A este respecto, Luis Mario, el conocido poeta y periodista cubano, autor de la
introducción del libro, aunque reconoce y admira la "chispa elegan-temente
humorística", esa "maliciosa sonrisa" con que dice que el autor enfoca los temas que
aborda, percibe, y así lo expresa, cierta "desmesura" en la "explotación del humor"
como elemento destinado, no meramente a divertir, sino a hacer más comprensible al
lector promedio un asunto para el que no siempre se tiene la disposición de
aprehenderlo y asimilarlo.

Quien pergeña ahora estas cuartillas no ve problema alguno en aceptar como cierto
que "comer mucha miel no es bueno", como dijera el Hombre Sabio, y que conviene
siempre "comer la que baste". Pero cree también que el lector se sentiría aliviado y
con mejor disposición de tolerar sin escándalo la mezcla del "choteo con la
enseñanza" del idioma, que dice Mario, si recuerda que cada capítulo contiene
apenas la dosis mínima de buen humor que corresponde a cada artículo
periodístico en que se publicó por primera vez. Dicho de otro modo: que lo que el
poeta percibe es el "humor total" de muchos comentarios, y no un defecto o un exceso
de la obra como tal.

Algo tal vez más importante que señalar, sería la crítica, a ratos envuelta en el
halo del buen humor, y otras en forma de encendidos dardos, con que el autor
censura a los responsables de lo que juzga crímenes en perjuicio del idioma,
especialmente presentadores de noticieros de televisión, articulistas, y agentes
publicitarios que manejan los anuncios en español de grandes empresas
norteamericanas.
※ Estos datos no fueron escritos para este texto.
(** [try: body except: handler] with a bare [except], which catches every
    exception. *)
Definition try_except {A} (body handler : M A) : M A :=
  fun g =>
    match result (body g) with
    | inl _ =>
        let o := handler (state_after (body g)) in
        Outcome (state_after o) (warnings (body g) ++ warnings o)%list (result o)
    | inr a => body g
    end.

Declare Scope py_scope.
Delimit Scope py_scope with py.
Notation "x <- m ;; k" := (bind m (fun x => k))
  (at level 61, m at next level, right associativity) : py_scope.
Notation "m ;; k" := (bind m (fun _ => k))
  (at level 61, right associativity) : py_scope.
Open Scope py_scope.

(** [hasattr(f, a)] *)
Definition hasattr (f : func_obj) (a : attr_name) : M bool :=
  fun g =>
    Outcome g []
      (inr match lookup_attr a (attrs_of f g) with Some _ => true | None => false end).

(** [f.a] read as an expression. *)
Definition getattr (f : func_obj) (a : attr_name) : M float_type :=
  fun g =>
    match lookup_attr a (attrs_of f g) with
    | Some v => Outcome g [] (inr v)
    | None => Outcome g [] (inl (AttributeError "function object has no such attribute"))
    end.

(** [f.a = v] *)
Definition setattr (f : func_obj) (a : attr_name) (v : float_type) : M unit :=
  fun g => Outcome (with_attrs f (update_attr a v (attrs_of f g)) g) [] (inr tt).

(** The expression [fractions.Fraction]: a [NameError] when the import at the
    top of the module failed. *)
Definition fractions_Fraction : M float_type :=
  fun g =>
    if fractions_bound g then Outcome g [] (inr Fraction)
    else Outcome g [] (inl (NameError "name 'fractions' is not defined")).
(** * MetaGPT, [metagpt/actions/design_api.py]: the [WriteDesign] action

    A shallow embedding of the system-design step.  Python [str] values are
    Rocq strings (code points below 256), Python dicts are insertion-ordered
    association lists, [async] methods are computations in a state-and-
    exception monad over the workspace, and the collaborators that live
    outside the module (language model, renderers, path arithmetic, prompt
    text) are the fields of one interface class. *)

From Stdlib Require Import Ascii String.
From stdpp Require Import base option list strings gmap.

Set Warnings "-register-all".

Open Scope string_scope.
Open Scope nat_scope.
Open Scope list_scope.

(** ** Python [str] helpers *)

Definition dquote : ascii := ascii_of_nat 34.
Definition squote : ascii := ascii_of_nat 39.
Definition backslash : ascii := ascii_of_nat 92.

(** [str.isspace] on code points below 256: TAB..CR, FS..US, SPACE, NEL and
    NBSP. *)
Definition isspace (c : ascii) : bool :=
  let n := nat_of_ascii c in
  ((9 <=? n) && (n <=? 13)) || ((28 <=? n) && (n <=? 32))
  || (n =? 133) || (n =? 160).

Fixpoint lstrip (p : ascii -> bool) (s : string) : string :=
  match s with
  | EmptyString => EmptyString
  | String c s' => if p c then lstrip p s' else s
  end.

Fixpoint rstrip (p : ascii -> bool) (s : string) : string :=
  match s with
  | EmptyString => EmptyString
  | String c s' =>
      match rstrip p s' with
      | EmptyString => if p c then EmptyString else String c EmptyString
      | r => String c r
      end
  end.

(** [s.strip()] and [s.strip(chars)] for a one-character [chars]. *)
Definition strip (s : string) : string := rstrip isspace (lstrip isspace s).
Definition strip_char (c : ascii) (s : string) : string :=
  rstrip (Ascii.eqb c) (lstrip (Ascii.eqb c) s).

Definition first_char (s : string) : option ascii :=
  match s with EmptyString => None | String c _ => Some c end.

Fixpoint last_char (s : string) : option ascii :=
  match s with
  | EmptyString => None
  | String c EmptyString => Some c
  | String _ s' => last_char s'
  end.

(** ** Python dicts: insertion-ordered association lists *)

Definition pydict (V : Type) : Type := list (string * V).

Fixpoint dict_get {V} (d : pydict V) (k : string) : option V :=
  match d with
  | [] => None
  | (k', v) :: d' => if String.eqb k' k then Some v else dict_get d' k
  end.

Definition dict_mem {V} (d : pydict V) (k : string) : bool :=
  match dict_get d k with Some _ => true | None => false end.

(** [d[k] = v]: overwrite in place, or append a new key at the end. *)
Fixpoint dict_set {V} (d : pydict V) (k : string) (v : V) : pydict V :=
  match d with
  | [] => [(k, v)]
  | (k', v') :: d' =>
      if String.eqb k' k then (k', v) :: d' else (k', v') :: dict_set d' k v
  end.

Definition dict_keys {V} (d : pydict V) : list string := d.*1.

Definition dict_of_pairs {V} (l : list (string * V)) : pydict V :=
  fold_left (fun d kv => dict_set d kv.1 kv.2) l [].

(** ** JSON values and Python's [json] text codec

    Only the value kinds that the field schema of this module can produce
    are represented: strings, lists and objects. *)

Inductive json : Type :=
  | JStr (s : string)
  | JArr (l : list json)
  | JObj (l : pydict json).

Definition hexdigit (n : nat) : ascii :=
  if n <? 10 then ascii_of_nat (48 + n) else ascii_of_nat (87 + n).

(** [json.dumps] with [ensure_ascii=True]: the short escapes, everything
    else outside SPACE..TILDE as a lower-case [\u00XX]. *)
Definition escape_char (c : ascii) : string :=
  let n := nat_of_ascii c in
  if Ascii.eqb c dquote then String backslash (String dquote EmptyString)
  else if Ascii.eqb c backslash then String backslash (String backslash EmptyString)
  else if n =? 10 then String backslash "n"
  else if n =? 13 then String backslash "r"
  else if n =? 9 then String backslash "t"
  else if n =? 8 then String backslash "b"
  else if n =? 12 then String backslash "f"
  else if (32 <=? n) && (n <=? 126) then String c EmptyString
  else String backslash
         (String "u" (String "0" (String "0"
            (String (hexdigit (n / 16)) (String (hexdigit (n mod 16)) EmptyString))))).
La crítica, desde luego, es pertinente, pero sobre una base que
me parece falsa o apenas sostenible: la idea de que los "criminales", en un increíble
alarde de arrogancia y menosprecio, atentan adrede, de purito gozo, contra la
propiedad y la pureza del español.

A los tales tal vez podría acusárselos de negligencia o de culposa
despreocupación, eso es, de no aplicarse como se debe al estudio serio y
sistemático de la Lengua, acaso ingenuamente pretendiendo que ésta "puede
esperar"; pero en modo alguno (al menos en la mayoría de los casos) de
intencionalmente dañarla. En otras palabras: lo que hay es una cuasi invencible
ignorancia del idioma, no el maligno designio de pervertirlo porque sí. De ahí
precisamente la gran importancia de la continua labor didáctica que en forma amena
pero efectiva realiza Bernal Labrada a través de la prensa, y cuyo sazonado fruto ha
hecho posible la publicación de este libro.